(Ateş'in Anlatımı)
Gece yine sessizdi. Ama bu sessizlik, sıradan değildi. Havanın içinde keskin bir gerilim vardı; sanki rüzgâr bile nefesini tutmuştu. Ben yürürken gölgeler önümde geri çekiliyor, ardımda fısıltılar bırakıyordu.
Onun çağrısı hâlâ kulaklarımdaydı. O tek kelime… "Gel."
Bir insanın ruhunu böylesine sarsacak kadar basit bir kelime olamazdı. Ama ondan duyduğumda, zihnimin bütün kapılarını zorla aralamıştı. Benim içimde yıllardır uyuyan yanımı uyandırmıştı.

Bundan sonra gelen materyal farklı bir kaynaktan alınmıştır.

(** X12. The range that [submit] prints, [years[0]]-[years[-1]], spans the
    column in the order of [sort], in which a null comes first: the first
    and the last entry that [get_years] returns are year values of the
    column and every year value of the column lies between them.  So a
    column with a null date gives [None] as the first entry; and for a
    column without a null the first entry is the earliest year of the
    data and the last one the latest. *)
Theorem first_and_last_year_span_the_data
    (data : DataFrame) (ds : list (option date)) (years : list (option Z))
    (lo hi : option Z) :
  column "date" data = Some (DateSeries ds) →
  get_years data = Ok years →
  index years 0 = Ok lo →
  index years (-1) = Ok hi →
  lo ∈ dt_year <$> ds
  ∧ hi ∈ dt_year <$> ds
  ∧ (∀ d, d ∈ ds → year_le lo (dt_year d) ∧ year_le (dt_year d) hi)
  ∧ (None ∈ ds → lo = None)
  ∧ (∀ dates, ds = Some <$> dates →
       ∃ first last,
         lo = Some first ∧ hi = Some last
         ∧ ∀ d, d ∈ dates → (first ≤ year d ≤ last)%Z).
Proof.
  intros Hcol. rewrite (get_years_of_dates _ _ Hcol). intros [= <-].
  intros Hlo%index_first [Hhi _]%index_last.
  set (years := merge_sort year_le (remove_dups (dt_year <$> ds))) in *.
  assert (StronglySorted year_le years) as Hsorted
    by apply (StronglySorted_merge_sort year_le).
  assert (lo ∈ dt_year <$> ds) as Hlo_in.
  { apply elem_of_sorted_years. by eapply list_elem_of_lookup_2. }
  assert (hi ∈ dt_year <$> ds) as Hhi_in.
  { apply elem_of_sorted_years. by eapply list_elem_of_lookup_2. }
  assert (∀ d, d ∈ ds → year_le lo (dt_year d) ∧ year_le (dt_year d) hi)
    as Hspan.
  { intros d Hd.
    assert (dt_year d ∈ years) as Hin.
    { apply elem_of_sorted_years, list_elem_of_fmap. by exists d. }
    apply list_elem_of_lookup in Hin as [k Hk].
    pose proof (lookup_lt_Some _ _ _ Hk) as Hlt. split.
    - eapply (StronglySorted_lookup_le year_le years 0 k); [done..|lia].
    - eapply (StronglySorted_lookup_le year_le years k
                (pred (length years))); [done..|lia]. }
  split_and!; [done..| |].
  - intros Hnone. destruct (Hspan _ Hnone) as [Hle _].
    by destruct lo.
  - intros dates ->.
    apply list_elem_of_fmap in Hlo_in as ([first|] & -> & Hfirst);
      [|by apply list_elem_of_fmap in Hfirst as (? & ? & _)].
    apply list_elem_of_fmap in Hhi_in as ([last|] & -> & Hlast);
      [|by apply list_elem_of_fmap in Hlast as (? & ? & _)].
    exists (year first), (year last). split_and!; [done..|].
    intros d Hd.
    destruct (Hspan (Some d)) as [H1 H2]; [|done].
    apply list_elem_of_fmap. by exists d.
Qed.

End PartitionFacts.


(** ** More on the runner and the command line *)

Module RunFacts.
Import Config Slurm Runner Cli Vocabulary.

(** *** Computations that run no command *)

Lemma runs_no_command_bind {A B} (m : M A) (f : A → M B) :
  runs_no_command m → (∀ a, runs_no_command (f a)) →
  runs_no_command (m ≫= f).
Proof.
  intros Hm Hf w. rewrite MonadFacts.bind_run.
  specialize (Hm w). destruct (m w) as [[a|e] w1]; cbn [snd] in *.
  - by rewrite Hf.
  - done.
Qed.

Lemma runs_no_command_pure {A} (r : result A) :
  runs_no_command (λ w, (r, w)).
Proof. by intros w. Qed.

Lemma runs_no_command_print s : runs_no_command (print s).
Proof. by intros w. Qed.

Lemma runs_no_command_makedirs p : runs_no_command (makedirs p).
Proof.
  intros w. unfold makedirs. destruct (String.eqb p ""); [done|].
  by destruct (blocked _ _) as [[q []]|].
Qed.

Lemma runs_no_command_Path_mkdir p : runs_no_command (Path_mkdir p).
Proof.
  intros w. unfold Path_mkdir. by destruct (blocked _ _) as [[q []]|].
Qed.

Lemma runs_no_command_makedirs_opt p : runs_no_command (makedirs_opt p).
Proof.
  destruct p; [apply runs_no_command_makedirs | apply runs_no_command_pure].
Qed.

Lemma runs_no_command_write_file p c : runs_no_command (write_file p c).
Proof. by intros w. Qed.

Lemma runs_no_command_read_parquet p : runs_no_command (read_parquet p).
Proof.
  intros w. unfold read_parquet. by destruct (files w !! p) as [[]|].
Qed.

Lemma runs_no_command_prepare self data : runs_no_command (prepare self data).
Proof.
  unfold prepare.
  repeat (apply runs_no_command_bind;
          [first [apply runs_no_command_makedirs_opt
                 |apply runs_no_command_Path_mkdir]|intros _]).
  destruct data; [|apply runs_no_command_pure].
  apply runs_no_command_bind; [apply runs_no_command_write_file|intros _].
  apply runs_no_command_pure.
Qed.

Lemma runs_no_command_load_data self data :
  runs_no_command (load_data self data).
Proof.
  unfold load_data. destruct data; [apply runs_no_command_pure|].
  destruct (_data self); [apply runs_no_command_pure|].
  apply runs_no_command_bind; [apply runs_no_command_read_parquet|intros df].
  apply runs_no_command_pure.
Qed.

Section with_env.
Context `{Env}.

Lemma runs_no_command_from_yaml path : runs_no_command (Config.from_yaml path).
Proof.
  intros w. unfold Config.from_yaml. rewrite MonadFacts.bind_run.
  unfold safe_load. destruct (files w !! path) as [[?|doc|?]|]; try done.
  by destruct doc.
Qed.

Lemma runs_no_command_generate {Y} `{Str Y} c (years : list Y) :
  runs_no_command (generate_sbatch_script c years).
Proof. by intros w. Qed.

Lemma submit_job_dry_run_world script w :
  submit_job script true w
  = (Ok None,
     mkWorld (files w) (dirs w) (stdout w ++ dry_run_lines script) (calls w)
       (lookups w)).
Proof.
  cbv [submit_job mbind M_bind mret M_ret print files dirs stdout calls
       lookups dry_run_lines].
  by rewrite <- !app_assoc.
Qed.

Lemma runs_no_command_submit self data :
  runs_no_command (submit self data true).
Proof.
  unfold submit.
  apply runs_no_command_bind; [apply runs_no_command_prepare|intros self1].
  apply runs_no_command_bind; [apply runs_no_command_load_data|intros [df self2]].
  apply runs_no_command_bind; [apply runs_no_command_pure|intros years].
  apply runs_no_command_bind; [apply runs_no_command_pure|intros first].
  apply runs_no_command_bind; [apply runs_no_command_pure|intros last].
  do 5 (apply runs_no_command_bind; [apply runs_no_command_print|intros _]).
  apply runs_no_command_bind; [apply runs_no_command_generate|intros script].
  apply runs_no_command_bind.
  - intros w. by rewrite submit_job_dry_run_world.
  - intros [r|]; [|apply runs_no_command_pure].
    do 2 (apply runs_no_command_bind; [apply runs_no_command_print|intros _]).
    destruct (String.eqb _ _);
      [apply runs_no_command_pure | apply runs_no_command_print].
Qed.

(** X13. A dry run runs no command: for every runner, every data and every
    world, [submit] with [dry_run] leaves the list of subprocess calls as
    it was, whether it returns or raises; and so does [main] with
    [--dry-run], for every configuration path and every override. *)
Theorem dry_run_runs_no_command
    (self : BacktestRunner) (data : option DataFrame) (config_path : string)
    (data_path : option string) (gamma : option float) :
  runs_no_command (submit self data true)
  ∧ runs_no_command (main config_path true data_path gamma).
Proof.
  split; [apply runs_no_command_submit|].
  unfold main, Runner.from_yaml.
  apply runs_no_command_bind; [|intros runner; apply runs_no_command_submit].
  apply runs_no_command_bind; [apply runs_no_command_from_yaml|intros c].
  apply runs_no_command_pure.
Qed.

End with_env.

(** *** The cache of the runner *)

Lemma load_data_keeps_config self data w df self' w' :
  load_data self data w = (Ok (df, self'), w') → config self' = config self.
Proof.
  unfold load_data. destruct data as [df0|]; [by intros [= _ <- _]|].
  destruct (_data self) as [df0|]; [by intros [= _ <- _]|].
  rewrite MonadFacts.bind_run. unfold read_parquet.
  destruct (files w !! data_path (config self)) as [[?|?|df0]|]; try done.
  by intros [= _ <- _].
Qed.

Adımlarımı yavaşlattım. Her köşe başında, her karanlık sokakta, onun varlığını hissediyordum. Henüz farkında olmayabilirdi ama ben onun çağrısına kayıtsız kalamazdım. Çünkü bir kez gölgeler beni çağırırsa, asla geri dönmezdim.
Azra…
Adını sessizce dudaklarımda gezdirdim. Bir lanet gibi. Bir dua gibi. Bir tehdit gibi.

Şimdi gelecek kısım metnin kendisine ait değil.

(** The replacer of [_render] for any value [repo] that is not [null]. *)
Definition replacer_of (repo : value) (key : list ascii) : error + list ascii :=
  match property repo (str key) with
  | inr (inl (Some v)) => if to_boolean (Some v) then to_chars v else inr []
  | inr (inl None) => inr []
  | inr (inr text) => inr text
  | inl _ => inr []
  end.

(** [_render] on any element of the list it is called on: the anchor it
    appends, or the exception thrown before anything is appended, the
    [TypeError] of [repo.name] on [null] or that of a conversion to a
    string. *)
Definition _render_value (template : string) (repo : value) : error + anchor :=
  name <-? member repo "name" ;;
  address <-? concat_value name ;;
  markup <-? replace (replacer_of repo) (chars template) ;;
  inr {| className := "repo-list-item";
         href := ("https://liamnewmarch.github.io/" ++ address ++ "/")%string;
         innerHTML := str markup |}.

(** [items.forEach(this._render.bind(this))]: the anchors appended, in
    order, and the exception that stopped the loop, if one did. *)
Fixpoint forEach_render (template : string) (items : list value)
  : list anchor * option error :=
  match items with
  | [] => ([], None)
  | repo :: rest =>
      match _render_value template repo with
      | inl e => ([], Some e)
      | inr a =>
          let '(more, thrown) := forEach_render template rest in (a :: more, thrown)
      end
  end.

(** The success callback of the constructor, [repos.forEach(...)]: a
    [TypeError] when [repos] has no [forEach] method. *)
Definition render_repos (template : string) (repos : value)
  : list anchor * option error :=
  match repos with
  | JArr items => forEach_render template items
  | _ => ([], Some TypeError)
  end.

Definition renders (template : string) : callback value :=
  fun repos => snd (render_repos template repos).

(** An error converted to a string, as the message of [new Error(error)]:
    of the text of a native error the model keeps the name. *)
Definition error_text (e : error) : string :=
  match e with
  | SyntaxError => "SyntaxError"
  | TypeError => "TypeError"
  | Thrown what => what
  | ProgressEvent => "[object ProgressEvent]"
  end.

(** The error callback of the constructor, [throw new Error(error)]. *)
Definition rethrows : callback error :=
  fun error => Some (Thrown (error_text error)).

(** The anchors the success callback of a component appended to its
    element in the course of some events. *)
Definition appended (template : string) (evs : list event) : list anchor :=
  flat_map (fun ev => match ev with
                      | SuccessCallback repos => fst (render_repos template repos)
                      | _ => []
                      end) evs.

(** What the two selectors find in the document: the markup of the first
    element with the attribute [github-repos-template], if there is one,
    and for each element with the attribute [github-repos], in document
    order, its attribute [github-username], [None] when it has none. *)
Record document : Type := {
  template_markup : option string;
  containers : list (option string)
}.

(** [_getTemplate]: [document.querySelector(selector).innerHTML], a
    [TypeError] when the selector finds nothing. *)
Definition _getTemplate (doc : document) : error + string :=
  match template_markup doc with
  | Some markup => inr markup
  | None => inl TypeError
  end.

O evin önüne geldiğimde zaman durmuş gibiydi. Kapalı perdeler ardında onun nefes aldığını, belki uykuda dönüp kıvrıldığını hissettim. Gölgeler duvarlarına tırmanıyor, karanlık ellerim gibi onun etrafını sarıyordu.
Bir an için elim kapıya uzandı. Dokunsam, kilitleri bir nefeste aşsam, karşısında belirecektim. Gözlerime baktığında benden korkacaktı, evet. Ama o korkunun ardında saklanan başka bir şey vardı: Merak. Ve ben bu merakın büyüsüne çoktan kapılmıştım.
Nefesim hızlandı. İçimdeki ses bağırıyordu: "Gir! Onu al! Artık senin olsun!"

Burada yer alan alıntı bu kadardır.